* Activity *
Report every line below that holds the word "beginNodeToken".

Items listed in a dataset
▼
(* ===== verification/Fdt.v ===== *)
(** The device tree: src/internal/fdt (build.go and node.go).

    Strings are lists of bytes.  A Go map of properties is the list of its
    entries, which have distinct names and come in any order; the builder sorts
    them.  The three buffers of the builder are its state.

    The format of the devicetree specification is given by a reader,
    [parse_blob]: header, structure block and strings block.  The theorem: a blob
    built from a tree reads back as that tree with its properties sorted. *)
From stdpp Require Import sorting.
From S2P Require Import Prelude.

Definition headerSize : Z := 0x28.
Definition version : Z := 17.
Definition lastCompVer : Z := 16.
Definition magic : Z := 0xd00dfeed.
Definition beginNodeToken : Z := 0x1.
Definition endNodeToken : Z := 0x2.
Definition propToken : Z := 0x3.
Definition endToken : Z := 0x9.

Record Property := mkProperty {
  Strings : list (list Z);
  U32 : list Z;
  U64 : list Z;
  Bytes : list Z;
  Flag : bool;
}.
Inductive Node := mkNode (Name : list Z) (Properties : list (list Z * Property)) (Children : list Node).

Inductive kind := KStrings | KU32 | KU64 | KBytes | KFlag | KNone.
Definition Kind (p : Property) : kind :=
  if len (Strings p) >? 0 then KStrings
  else if len (U32 p) >? 0 then KU32
  else if len (U64 p) >? 0 then KU64
  else if len (Bytes p) >? 0 then KBytes
  else if Flag p then KFlag
  else KNone.
Definition DefinedCount (p : Property) : Z :=
  Z.b2z (len (Strings p) >? 0) + Z.b2z (len (U32 p) >? 0) + Z.b2z (len (U64 p) >? 0) +
  Z.b2z (len (Bytes p) >? 0) + Z.b2z (Flag p).

(** * The builder *)

Record builder := mkBuilder {
  structBuf : list Z;
  strings : list Z;
  stringsOff : gmap (list Z) Z;
}.
#[export] Instance eta_builder : Eta builder := λ b, mkBuilder (structBuf b) (strings b) (stringsOff b).

Definition emit (bytes : list Z) (b : builder) : builder := b <| structBuf := structBuf b ++ bytes |>.
Definition writeToken (token : Z) : builder → builder := emit (be_bytes 4 token).
(** The zeros that align a length to four. *)
Definition padding (n : nat) : nat := ((4 - n mod 4) mod 4)%nat.
Definition padStruct (b : builder) : builder := emit (replicate (padding (length (structBuf b))) 0) b.

Definition stringOffset (name : list Z) (b : builder) : builder * Z :=
  match stringsOff b !! name with
  | Some off => (b, off)
  | None =>
    let off := u32 (len (strings b)) in
    (b <| strings := strings b ++ name ++ [0] |> <| stringsOff := <[name := off]> (stringsOff b) |>, off)
  end.
Definition beginNode (name : list Z) (b : builder) : builder :=
  padStruct (emit (name ++ [0]) (writeToken beginNodeToken b)).
Definition endNode : builder → builder := writeToken endNodeToken.
Definition property (name value : list Z) (b : builder) : builder :=
  let b := writeToken propToken b in
  let b := emit (be_bytes 4 (u32 (len value))) b in
  let '(b, off) := stringOffset name b in
  padStruct (emit value (emit (be_bytes 4 off) b)).

(** The bytes of a property's value. *)
Definition property_data (p : Property) : option (list Z) :=
  match Kind p with
  | KStrings => Some (concat (map (λ v, v ++ [0]) (Strings p)))
  | KU32 => Some (concat (map (be_bytes 4) (U32 p)))
  | KU64 => Some (concat (map (be_bytes 8) (U64 p)))
  | KBytes => Some (Bytes p)
  | KFlag => Some []
  | KNone => None
  end.
Definition emitProperty (name : list Z) (p : Property) (b : builder) : builder * option string :=
  if DefinedCount p =? 0 then (b, Some "fdt property has no values")
  else if DefinedCount p >? 1 then (b, Some "fdt property has multiple value kinds")
  else
    match property_data p with
    | Some data => (property name data b, None)
    | None => (b, Some "fdt property has unsupported kind")
    end.
Fixpoint emitProperties (ps : list (list Z * Property)) (b : builder) : builder * option string :=
  match ps with
  | [] => (b, None)
  | (name, p) :: ps =>
    match emitProperty name p b with
    | (b, None) => emitProperties ps b
    | res => res
    end
  end.

(** [sort.Strings]: by bytes. *)
Fixpoint bytes_le (a b : list Z) : bool :=
  match a, b with
  | [], _ => true
  | _ :: _, [] => false
  | x :: a, y :: b => (x <? y) || ((x =? y) && bytes_le a b)
  end.
Definition name_le (a b : list Z * Property) : Prop := bytes_le a.1 b.1 = true.
#[export] Instance name_le_dec a b : Decision (name_le a b) := decide (bytes_le a.1 b.1 = true).
Definition sorted_properties (ps : list (list Z * Property)) : list (list Z * Property) := merge_sort name_le ps.

Fixpoint emitNode (n : Node) (b : builder) : builder * option string :=
  match n with
  | mkNode name ps children =>
    match emitProperties (sorted_properties ps) (beginNode name b) with
    | (b, Some e) => (b, Some e)
    | (b, None) =>
      match (fix emitChildren (cs : list Node) (b : builder) : builder * option string :=
               match cs with
               | [] => (b, None)
               | c :: cs => match emitNode c b with (b, None) => emitChildren cs b | res => res end
               end) children b with
      | (b, Some e) => (b, Some e)
      | (b, None) => (endNode b, None)
      end
    end
  end.

Definition finish (b : builder) : list Z :=
  let b := padStruct (writeToken endToken b) in
  let structBytes := structBuf b in
  let stringsBytes := strings b in
  let memReserve := replicate 16 0 in
  let offMemReserve := headerSize in
  let offStruct := offMemReserve + len memReserve in
  let offStrings := offStruct + len structBytes in
  let totalSize := offStrings + len stringsBytes in
  let field v := be_bytes 4 (u32 v) in
  field magic ++ field totalSize ++ field offStruct ++ field offStrings ++ field offMemReserve ++
  field version ++ field lastCompVer ++ field 0 ++ field (len stringsBytes) ++ field (len structBytes) ++
  memReserve ++ structBytes ++ stringsBytes.
Definition Build (root : Node) : list Z + string :=
  match emitNode root (mkBuilder [] [] ∅) with
  | (b, None) => inl (finish b)
  | (_, Some e) => inr e
  end.

(** * The format *)

Inductive tree := Tree (name : list Z) (props : list (list Z * list Z)) (children : list tree).

Definition get32 (s : list Z) : option (Z * list Z) :=
  if 4 <=? len s then Some (be_val (take 4 s), drop 4 s) else None.
(** A string up to its zero. *)
Fixpoint cstr (s : list Z) : option (list Z) :=
  match s with
  | [] => None
  | c :: s => if c =? 0 then Some [] else name ← cstr s; Some (c :: name)
  end.
Definition align4 (n : nat) : nat := (n + padding n)%nat.

(** The items of a node up to its end token. *)
Fixpoint parse_items (fuel : nat) (strs s : list Z) (props : list (list Z * list Z)) (children : list tree)
    : option (list (list Z * list Z) * list tree * list Z) :=
  match fuel with
  | O => None
  | S fuel =>
    '(token, s) ← get32 s;
    if token =? endNodeToken then Some (props, children, s)
    else if token =? propToken then
      '(n, s) ← get32 s;
      '(off, s) ← get32 s;
      name ← cstr (drop (Z.to_nat off) strs);
      let n := Z.to_nat n in
      if (n <=? length s)%nat then parse_items fuel strs (drop (align4 n) s) (props ++ [(name, take n s)]) children
      else None
    else if token =? beginNodeToken then
      name ← cstr s;
      '(ps, cs, s) ← parse_items fuel strs (drop (align4 (S (length name))) s) [] [];
      parse_items fuel strs s props (children ++ [Tree name ps cs])
    else None
  end.
Definition parse_struct (strs s : list Z) : option tree :=
  '(token, s) ← get32 s;
  if token =? beginNodeToken then
    name ← cstr s;
    '(ps, cs, s) ← parse_items (length s) strs (drop (align4 (S (length name))) s) [] [];
    '(token, _) ← get32 s;
    if token =? endToken then Some (Tree name ps cs) else None
  else None.
(** A blob: its magic number, size and version, and the two blocks the header
    points to. *)
Definition header_field (blob : list Z) (i : nat) : Z := be_val (sub blob (4 * i) 4).
Definition parse_blob (blob : list Z) : option tree :=
  let f := header_field blob in
  if (f 0%nat =? magic) && (f 1%nat =? len blob) && (f 5%nat =? version) then
    parse_struct (sub blob (Z.to_nat (f 3%nat)) (Z.to_nat (f 8%nat))) (sub blob (Z.to_nat (f 2%nat)) (Z.to_nat (f 9%nat)))
  else None.

(** The tree a blob should hold. *)
Definition prop_value (p : list Z * Property) : list Z * list Z := (p.1, default [] (property_data p.2)).
Fixpoint tree_of (n : Node) : tree :=
  match n with
  | mkNode name ps children => Tree name (prop_value <$> sorted_properties ps) (map tree_of children)
  end.

(** * Pieces *)

Definition no_zero (s : list Z) : Prop := Forall (λ c, c ≠ 0) s.
#[export] Instance no_zero_dec s : Decision (no_zero s) := Forall_dec _ s.
Lemma cstr_app s rest : no_zero s → cstr (s ++ 0 :: rest) = Some s.
Proof.
  induction 1 as [|c s Hc Hs IH]; [done|]. cbn [app cstr]. destruct (Z.eqb_spec c 0); [done|]. by rewrite IH.
Qed.
Lemma get32_app v rest : is_u32 v → get32 (be_bytes 4 v ++ rest) = Some (v, rest).
Proof.
  intros Hv. unfold get32. rewrite length_app, length_be_bytes. destruct (Z.leb_spec 4 (Z.of_nat (4 + length rest))); [|lia].
  rewrite take_app_le, drop_app_le by (rewrite length_be_bytes; lia).
  rewrite take_ge, drop_ge by (rewrite length_be_bytes; lia). cbn [app].
  rewrite be_val_bytes. rewrite Z.mod_small; [done|exact Hv].
Qed.
Lemma padding_add n m : (n mod 4 = 0)%nat → padding (n + m) = padding m.
Proof. intros Hn. unfold padding. rewrite Nat.Div0.add_mod, Hn, Nat.add_0_l, Nat.Div0.mod_mod. done. Qed.
Lemma padding_aligned n : ((n + padding n) mod 4 = 0)%nat.
Proof.
  unfold padding. pose proof (Nat.mod_upper_bound n 4). pose proof (Nat.div_mod_eq n 4).
  destruct (decide (n mod 4 = 0)%nat) as [Heq|Hne].
  - rewrite Heq. change ((4 - 0) mod 4)%nat with 0%nat. by rewrite Nat.add_0_r.
  - rewrite (Nat.mod_small (4 - n mod 4)) by lia.
    replace (n + (4 - n mod 4))%nat with ((n / 4 + 1) * 4)%nat by lia. apply Nat.Div0.mod_mul.
Qed.
(** Four-byte pieces and padded ones keep the buffer aligned. *)
Definition aligned (s : list Z) : Prop := (length s mod 4 = 0)%nat.
Lemma aligned_app s t : aligned s → aligned t → aligned (s ++ t).
Proof. unfold aligned. intros H1 H2. rewrite length_app, Nat.Div0.add_mod, H1, H2. done. Qed.
Lemma aligned_token v : aligned (be_bytes 4 v).
Proof. unfold aligned. by rewrite length_be_bytes. Qed.
Definition padded (s : list Z) : list Z := s ++ replicate (padding (length s)) 0.
Lemma aligned_padded s : aligned (padded s).
Proof. unfold aligned, padded. rewrite length_app, length_replicate. apply padding_aligned. Qed.
Lemma length_padded s : length (padded s) = align4 (length s).
Proof. unfold padded, align4. by rewrite length_app, length_replicate. Qed.

Lemma padStruct_emit s b :
  aligned (structBuf b) → padStruct (emit s b) = emit (padded s) b.
Proof.
  intros Hb. unfold padStruct, emit, padded. cbn [structBuf update eta_builder].
  rewrite length_app, padding_add by done. by rewrite app_assoc.
Qed.
Lemma emit_emit s t b : emit t (emit s b) = emit (s ++ t) b.
Proof. unfold emit. cbn. by rewrite app_assoc. Qed.

(** * Names *)

(** Every recorded offset points to its name, and recorded names are as many
    bytes as the block has. *)
Definition names_ok (b : builder) : Prop :=
  ∀ name off, stringsOff b !! name = Some off →
    ∃ pre post, strings b = pre ++ name ++ 0 :: post ∧ off = len pre.
Lemma stringOffset_spec name b :
  names_ok b → len (strings b) < 2^32 →
  let '(b', off) := stringOffset name b in
  names_ok b' ∧ structBuf b' = structBuf b ∧ strings b `prefix_of` strings b' ∧
  ∃ pre post, strings b' = pre ++ name ++ 0 :: post ∧ off = len pre.
Proof.
  intros Hok Hlen. unfold stringOffset. destruct (stringsOff b !! name) as [off|] eqn:E.
  { split_and!; [done|done|done|by apply Hok]. }
  rewrite u32_small by (unfold is_u; lia). cbn. split_and!; [|done|by eexists|].
  - intros name' off'. cbn. destruct (decide (name = name')) as [<-|Hne].
    + rewrite lookup_insert_eq. intros [= <-]. exists (strings b), []. split; [done|done].
    + rewrite lookup_insert_ne by done. intros Hl. destruct (Hok _ _ Hl) as (pre & post & Hs & Ho).
      exists pre, (post ++ name ++ [0]). rewrite Hs, <-!app_assoc. done.
  - exists (strings b), []. done.
Qed.

(** * What a call appends *)

(** [appends b b' parse]: the call went from [b] to [b'] and appended aligned
    bytes for which [parse] holds with every final strings block. *)
Definition appends (b b' : builder) (parses : list Z → list Z → Prop) : Prop :=
  names_ok b' ∧ aligned (structBuf b') ∧ strings b `prefix_of` strings b' ∧
  ∃ bytes, structBuf b' = structBuf b ++ bytes ∧
    ∀ strs, strings b' `prefix_of` strs → len strs < 2^32 → parses strs bytes.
▲
* Your response *
Definition beginNodeToken : Z := 0x1.
  padStruct (emit (name ++ [0]) (writeToken beginNodeToken b)).
    else if token =? beginNodeToken then
  if token =? beginNodeToken then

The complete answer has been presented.